An L.A. loss was a distinct possibility. And from the moment I received the invitation, I knew where I stood. As strange as it would feel, for Game Six of the Western Conference Finals, I was rooting for the Nuggets.
Game Time.
We have out of town house guests. We go out for dinner. We come home. I turn on the TV. It’s the second quarter.
The Lakers are ahead by thirteen points.
It wasn’t going to be easy.
It’s an odd experience, pulling for the other team. The Nuggets have two star players, Carmelo Anthony and Chauncey Billups. I haven’t a clue who the other players are. But it doesn’t stop me from rooting for them.
“Get the ball, Dreadlocks Guy!”
“Grab that rebound, Spiky Haircut White Guy with the colored tattoos!” Man, he was an ugly looking fellow, a grotesque stranger from the opposing team. And I was cheering the guy on!
Was it helping? No.
As luck would have it, the Lakers are playing their most spectacular game of the season. Everything’s working. They’re stopping them on defense, and their shots are all going in. Seeing my Game Seven appearance slipping away, I supplement rooting for the opposition with – it’s not my proudest moment – rooting against the team I love.
That doesn’t work either.
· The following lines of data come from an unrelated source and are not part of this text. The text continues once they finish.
(* ===== verification/ClusterMoves.v ===== *)
(** * What a node does, as steps of the specification

    For each way a node can change, the steps that the specification takes and the
    relation that holds afterwards. *)

From stdpp Require Import prelude gmap strings sorting countable list.
From S2P Require Import Prelude Serde Protocol StateMachine Storage Rpc Node NodeVotes NodeLog NodeLeader NodeCore.
From S2P Require Import RaftSpec RaftSafety RaftInvariant Cluster ClusterSim.
#[local] Open Scope Z_scope.

Lemma filter_fmap {A B} (f : A → B) (P : B → Prop) `{!∀ y, Decision (P y)} (l : list A) :
  filter P (f <$> l) = f <$> filter (λ x, P (f x)) l.
Proof. induction l as [|x l IH]; [done|]. rewrite fmap_cons, !filter_cons, IH. by destruct (decide (P (f x))). Qed.

Section moves.
Context (servers : list string) (Hdup : NoDup servers).

#[local] Abbreviation safe := (safe servers).
#[local] Abbreviation astep := (astep servers).
#[local] Abbreviation node_ok := (node_ok servers).
#[local] Abbreviation others := (others servers).

(** [s] has become [n], and nothing else has changed. *)
Definition moves (a : astate) (s : string) (n : RaftNode) (a' : astate) : Prop :=
  rtc astep a a' ∧ (∀ s', s' ≠ s → a_nodes a' !!! s' = a_nodes a !!! s') ∧ llogs_ok a' ∧ node_ok a' s n.

Lemma node_ok_core a s n n' : core_of n' = core_of n → node_ok a s n → node_ok a s n'.
Proof.
  intros E [H1 H2 H3 H4 H5 H6 H7 H8 H9]. unfold core_of in E. injection E as E1 E2 E3 E4 E5 E6 E7 E8 E9 E10 _.
  split; unfold view, log_len in *; rewrite ?E1, ?E2, ?E3, ?E4, ?E5, ?E6, ?E7, ?E8, ?E9, ?E10; done.
Qed.

Lemma moves_core a s n n' a' : core_of n' = core_of n → moves a s n a' → moves a s n' a'.
Proof. intros E (? & ? & ? & ?). split_and!; try done. by eapply node_ok_core. Qed.

Lemma moves_trans a s n a1 n' a2 : moves a s n a1 → moves a1 s n' a2 → moves a s n' a2.
Proof.
  intros (R1 & N1 & _ & _) (R2 & N2 & ? & ?). split_and!; try done; [by etransitivity|].
  intros s' Hs. rewrite N2, N1; done.
Qed.

Section node.
Context (a : astate) (s : string) (n : RaftNode).
Context (H : safe a) (HL : llogs_ok a) (HN : node_ok a s n).

Lemma moves_refl : moves a s n a.
Proof. split_and!; done. Qed.

(** A single step that leaves the other nodes and the leaders' logs alone. *)
Lemma moves_step n' a' : astep a a' → (∀ s', s' ≠ s → a_nodes a' !!! s' = a_nodes a !!! s') →
  a_elected a' = a_elected a → a_llog a' = a_llog a → (grows a a' → node_ok a' s n') → moves a s n' a'.
Proof.
  intros Hs Ho Ee El Hn. split_and!; [by apply rtc_once|done| |].
  - unfold llogs_ok. by rewrite Ee, El.
  - apply Hn. by eapply astep_grows.
Qed.

(** Changes of term, vote, state and commit index. *)
Lemma set_node_ok (a' : astate) n' : grows a a' → node_ok a s n → a_nodes a' !!! s = view n' →
  (self_id n', peers n', current_config n', log n') = (self_id n, peers n, current_config n, log n) →
  (state n' = Leader → state n = Leader ∧ current_term n' = current_term n ∧
     next_index n' = next_index n ∧ match_index n' = match_index n) →
  0 <= commit_index n' → node_ok a' s n'.
Proof.
  intros HG [H1 H2 H3 H4 H5 H6 H7 H8 H9] Hv E Hl Hc. injection E as E1 E2 E3 E4.
  split; unfold log_len in *; rewrite ?E1, ?E2, ?E3, ?E4; try done.
  - intros Hs. destruct (Hl Hs) as (Hs' & -> & _). apply (acked_ext a a'); [apply HG|auto].
  - intros Hs p k. destruct (Hl Hs) as (Hs' & -> & _ & ->). intros Hk.
    destruct (H8 Hs' p k Hk); [by left|right]. apply (acked_ext a a'); [apply HG|done].
  - intros Hs p k. destruct (Hl Hs) as (Hs' & _ & -> & _). by apply H9.
Qed.

Lemma moves_adopt t : current_term n < t →
  ∃ a', moves a s (with_vote_for None (with_state Follower (with_current_term t n))) a'.
Proof.
  intros Ht. eexists. apply moves_step; [apply (step_adopt _ a s t)|intros s' Hs; simpl; by rewrite lookup_total_insert_ne|done|done|].
  - by rewrite (no_view _ _ _ _ HN).
  - intros HG. eapply set_node_ok; [exact HG|exact HN| |done|done|apply HN].
    simpl. rewrite lookup_total_insert_eq, (no_view _ _ _ _ HN). done.
Qed.

Lemma moves_rest st : state n ≠ Leader → role_of st = RFollower → ∃ a', moves a s (with_state st n) a'.
Proof.
  intros Hs Hst. eexists. apply moves_step; [apply (step_rest _ a s)|intros s' Hs'; simpl; by rewrite lookup_total_insert_ne|done|done|].
  - rewrite (no_view _ _ _ _ HN). simpl. by destruct (state n).
  - intros HG. eapply set_node_ok; [exact HG|exact HN| |done|by destruct st|apply HN].
    simpl. rewrite lookup_total_insert_eq, (no_view _ _ _ _ HN). unfold view. simpl. by rewrite Hst.
Qed.

Lemma moves_promote : self_id n = s → u64 (current_term n + 1) → ∃ a', moves a s (promoted n) a'.
Proof.
  intros Hself Hu. assert (E : u64_add (current_term n) 1 = current_term n + 1) by (by apply u64_add_small).
  eexists. apply moves_step; [apply (step_promote _ a s)|intros s' Hs'; simpl; by rewrite lookup_total_insert_ne|done|done|].
  intros HG. eapply set_node_ok; [exact HG|exact HN| |done|done|apply HN].
  simpl. rewrite lookup_total_insert_eq, (no_view _ _ _ _ HN). unfold view. simpl. by rewrite E, Hself.
Qed.

Lemma moves_ask : ∃ a', moves a s n a' ∧ (current_term n, s, log n) ∈ a_reqs a'.
Proof.
  eexists. split; [apply moves_step; [apply (step_ask _ a s)|done..|]|].
  - intros HG. eapply node_ok_mono; [exact HG|exact HN|done].
  - simpl. rewrite (no_view _ _ _ _ HN). left.
Qed.

Lemma moves_grant args l : vote_req_ok a args l → rv_term args = current_term n →
  vote_for n = None ∨ vote_for n = Some (rv_candidate_id args) → up_to_date l (log n) →
  ∃ a', moves a s (with_vote_for (Some (rv_candidate_id args)) n) a' ∧
    voted_for a' (rv_term args) (rv_candidate_id args) s.
Proof.
  intros [Hq _ _] Ht Hv Hup. eexists.
  split; [apply moves_step; [apply (step_grant _ a s (rv_candidate_id args) l)|intros s' Hs'; simpl; by rewrite lookup_total_insert_ne|done|done|]|].
  - rewrite (no_view _ _ _ _ HN). simpl. by rewrite <- Ht.
  - by rewrite (no_view _ _ _ _ HN).
  - by rewrite (no_view _ _ _ _ HN).
  - intros HG. eapply set_node_ok; [exact HG|exact HN| |done|by intros|apply HN].
    simpl. rewrite lookup_total_insert_eq, (no_view _ _ _ _ HN). done.
  - eexists. split; [left|]. simpl. split_and!; [done|by rewrite (no_view _ _ _ _ HN)|done].
Qed.

Lemma moves_send p k m : state n = Leader → (p + k <= length (log n))%nat → (m <= Z.to_nat (commit_index n))%nat →
  (m <= p + k)%nat → ∃ a', moves a s n a' ∧ (current_term n, p, k, m) ∈ a_apps a' ∧ a_llog a' = a_llog a ∧ a_elected a' = a_elected a.
Proof.
  intros Hs Hpk Hm Hm'. eexists. split; [apply moves_step; [apply (step_send _ a s p k m)|done..|]|split_and!; [|done..]].
  - rewrite (no_view _ _ _ _ HN). simpl. by rewrite Hs.
  - by rewrite (no_view _ _ _ _ HN).
  - by rewrite (no_view _ _ _ _ HN).
  - done.
  - intros HG. eapply node_ok_mono; [exact HG|exact HN|done].
  - simpl. rewrite (no_view _ _ _ _ HN). left.
Qed.

Lemma moves_set_commit a' c : astep a a' →
  a' = set_node s (mkANode (current_term n) (vote_for n) (role_of (state n)) (log n) (Z.to_nat c)) a → 0 <= c →
  moves a s (with_commit_index c n) a'.
Proof.
  intros Hs -> Hc. apply moves_step; [done|intros s' Hs'; simpl; by rewrite lookup_total_insert_ne|done|done|].
  intros HG. eapply set_node_ok; [exact HG|exact HN| |done|by intros|done].
  simpl. by rewrite lookup_total_insert_eq.
Qed.

Lemma moves_learn t c : commit_index n <= c → acked a t (Z.to_nat c) s → decided servers a t (a_llog a !!! t) (Z.to_nat c) →
  ∃ a', moves a s (with_commit_index c n) a'.
Proof.
  intros Hc Ha Hd. pose proof (no_commit _ _ _ _ HN). eexists. apply moves_set_commit; [apply (step_learn _ a s t (Z.to_nat c)); [done..|]| |lia].
  - rewrite (no_view _ _ _ _ HN). simpl. lia.
  - by rewrite (no_view _ _ _ _ HN).
Qed.

(** ** Leading *)

Lemma moves_lead : state n = Candidate → match_index n = ∅ → majority servers (voted_for a (current_term n) s) →
  ∃ a', moves a s (lead n) a'.
Proof.
  intros Hs Hm Hq. eexists.
  assert (St : astep a _) by (apply (step_elect _ a s); rewrite (no_view _ _ _ _ HN); simpl; [by rewrite Hs|done]).
  rewrite (no_view _ _ _ _ HN) in St. simpl in St. pose proof (astep_grows _ _ _ H St) as HG.
  split_and!; [by apply rtc_once|intros s' Hs'; simpl; by rewrite lookup_total_insert_ne| |].
  - intros t. simpl. destruct (decide (t = current_term n)) as [->|].
    + rewrite lookup_total_insert_eq. intros _. apply HN.
    + rewrite lookup_insert_ne, lookup_total_insert_ne by done. apply HL.
  - destruct HN as [H1 H2 H3 H4 H5 H6 H7 H8 H9]. split; simpl; try done.
    + by rewrite lookup_total_insert_eq.
    + intros _. exists (length (log n)). split; [left|lia].
    + intros _ p k. by rewrite Hm, lookup_empty.
    + intros _ p k Hk. apply elem_of_list_to_map_2 in Hk. apply list_elem_of_fmap in Hk as (q & E & _).
      injection E as _ ->. unfold log_len. simpl. lia.
Qed.

Lemma moves_propose_one e : state n = Leader → le_term e = current_term n → le_index e = log_len n + 1 → plain e →
  log_len n + 1 < LOG_MAX → ∃ a', moves a s (with_log (log n ++ [e]) n) a'.
Proof.
  intros Hs Ht Hi Hp Hb. eexists.
  assert (St : astep a _) by (apply (step_propose _ a s e); rewrite (no_view _ _ _ _ HN); simpl; [by rewrite Hs|done]).
  rewrite (no_view _ _ _ _ HN) in St. simpl in St. pose proof (astep_grows _ _ _ H St) as HG.
  assert (Hlog : log_ok (log n ++ [e])).
  { destruct (no_log _ _ _ _ HN) as [L1 L2 L3]. unfold log_len in *. split.
    - apply indexed_app; [done|]. intros [|i] x Hx; [|done]. injection Hx as <-. lia.
    - apply Forall_app. split; [done|by constructor].
    - rewrite length_app. simpl. lia. }
  split_and!; [by apply rtc_once|intros s' Hs'; simpl; by rewrite lookup_total_insert_ne| |].
  - intros t. simpl. destruct (decide (t = current_term n)) as [->|].
    + by rewrite lookup_total_insert_eq.
    + rewrite lookup_total_insert_ne by done. apply HL.
  - destruct HN as [H1 H2 H3 H4 H5 H6 H7 H8 H9]. split; simpl; try done.
    + rewrite lookup_total_insert_eq. unfold view. simpl. by rewrite Hs.
    + intros _. exists (S (length (log n))). split; [left|]. rewrite length_app. simpl. lia.
    + intros _ p k Hk. destruct (H8 Hs p k Hk); [by left|right]. apply (acked_ext a); [apply HG|done].
    + intros _ p k Hk. specialize (H9 Hs p k Hk). unfold log_len in *. simpl. rewrite length_app. simpl. lia.
Qed.
End node.

Lemma moves_propose es a s n : safe a → llogs_ok a → node_ok a s n → state n = Leader →
  indexed_from (length (log n)) es → Forall (λ e, le_term e = current_term n) es → Forall plain es →
  log_len n + Z.of_nat (length es) < LOG_MAX → ∃ a', moves a s (with_log (log n ++ es) n) a'.
Proof.
  revert a n. induction es as [|e es IH]; intros a n H HL HN Hs Hi Ht Hp Hb.
  { exists a. eapply moves_core; [|by apply moves_refl]. unfold core_of. simpl. by rewrite app_nil_r. }
  apply indexed_from_cons in Hi as [He Hi]. inversion_clear Ht. inversion_clear Hp. simpl in Hb.
  destruct (moves_propose_one a s n H HL HN e) as [a1 M1]; try done; [lia|].
  pose proof M1 as (R1 & _ & HL1 & HN1).
  destruct (IH a1 (with_log (log n ++ [e]) n)) as [a2 M2]; try done.
  - by eapply steps_grow.
  - simpl. rewrite length_app. simpl. by rewrite Nat.add_1_r.
  - unfold log_len in *. simpl. rewrite length_app. simpl. lia.
  - exists a2. eapply moves_core; [|by eapply moves_trans]. unfold core_of. simpl. by rewrite <- app_assoc.
Qed.

(** ** Following *)

Section accept.
Context (a : astate) (s : string) (n : RaftNode) (args : AppendEntriesArgs) (p k m : nat).
Context (H : safe a) (HL : llogs_ok a) (HN : node_ok a s n) (HA : append_ok a args p k m).
Context (Ht : ae_term args = current_term n) (Hs : state n ≠ Leader).

#[local] Abbreviation L := (a_llog a !!! current_term n).
#[local] Abbreviation l' := (merge_log (log n) p (take k (drop p L))).

Lemma accept_wf : ae_wf args n.
Proof.
  destruct HA as [_ He Hb Hp _ Hes _]. destruct (HL _ He) as [Li _ Ls], (no_log _ _ _ _ HN) as [_ _ Ln].
  unfold LOG_MAX, log_len in *. split; rewrite Hp, ?Hes; [lia| |].
  - rewrite Nat2Z.id. intros i e Hi. apply lookup_take_Some in Hi as [Hi _]. by eapply indexed_drop.
  - rewrite length_take, length_drop. unfold log_len. lia.
Qed.

Lemma accept_entries_plain : Forall plain (ae_entries args).
Proof.
  destruct HA as [_ He _ _ _ -> _]. apply Forall_take, Forall_drop. by apply HL.
Qed.

Hypothesis Hm : prev_matches args (log n) = true.

Lemma accept_prev_ok : p = 0%nat ∨ (∃ x y, log n !! (p - 1)%nat = Some x ∧ L !! (p - 1)%nat = Some y ∧ le_term x = le_term y).
Proof.
  destruct HA as [_ _ _ Hp Hpt _ _]. rewrite Ht in Hpt. destruct Hpt as [?|Hpt]; [by left|].
  unfold prev_matches in Hm. rewrite Hp, orb_true_iff, Z.leb_le, bool_decide_eq_true in Hm.
  destruct Hm as [?|Hx]; [left; lia|]. right. replace (Z.to_nat (Z.of_nat p - 1)) with (p - 1)%nat in Hx by lia.
  destruct (log n !! _) as [x|], (L !! _) as [y|]; try done. exists x, y. simpl in *. split_and!; congruence.
Qed.

Lemma accept_shape : ae_accepts args n = true ∧ ae_log args n = l' ∧
  Z.to_nat (ae_commit args n) = commit_to m l' (Z.to_nat (commit_index n)) ∧ 0 <= ae_commit args n.
Proof.
  destruct HA as [_ _ _ Hp _ Hes Hc]. pose proof (no_commit _ _ _ _ HN).
  assert (Ha : ae_accepts args n = true).
  { unfold ae_accepts. rewrite Ht, Z.leb_refl, Z.eqb_refl, Hm, bool_decide_false by done. done. }
  assert (El : ae_log args n = l') by (unfold ae_log; by rewrite Ha, Hp, Nat2Z.id, Hes, Ht).
  split_and!; [done|done|..]; unfold ae_commit, commit_to; rewrite Ha, El, Hc; simpl;
    destruct (Z.ltb_spec (commit_index n) (Z.of_nat m)); try lia.
  - replace (Z.to_nat (commit_index n) <? m)%nat with true by (symmetry; apply Nat.ltb_lt; lia). lia.
  - replace (Z.to_nat (commit_index n) <? m)%nat with false by (symmetry; apply Nat.ltb_ge; lia). done.
Qed.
Kobe sets for an outside jumper.
“Miss!” I call out.
Swish.
Odom blows a lay-up.
“All right!” I enthuse.
Gasol tips in the rebound.
“Damn!”
Great shooting, tough rebounding, tight defence – the Lakers did everything right.
But lose.
The Laker lead continues to grow. My houseguest confidently opines that it’s over. But I refuse to lose hope. Though the odds are increasing, I am confident the Lakers can still blow it.
This is hardly wishful thinking. All season, the Lakers have been notorious for giving up what appeared to be insurmountable leads. There was also the searing memory of last year’s finals, when the Lakers coughed up a twenty-four-point advantage to the Celtics. My houseguest stubbornly insists that it’s over.
“The Lakers have a twenty-point lead,” I explain with mounting irritation. “The Nuggets have them just where they want them.”
Though the Laker lead continues to expand, I remain steadfast, and defiantly hopeful.
“As long as there’s time on the clock, there is still a chance for a miracle collapse.”
It didn’t look good. The Nuggets seemed to be standing around, letting the Lakers score one uncontested basket after another. The Nuggets seemed like they were playing in a daze, like people had kidnapped their loved ones and were holding them for ransom:
“Lose or they die.”
I know that’s an improbably rationale for why the Nuggets played so badly. More likely, there was just this massive conspiracy to keep me from going to Game Seven. Which doesn’t really seem fair. I don’t remember doing anything to them.
The final score was Lakers – 119, Nuggets – 92, Lakers taking the series four games to two.
It’s funny. My favorite team had broken my heart before. But this was the first time they ever had done it by winning.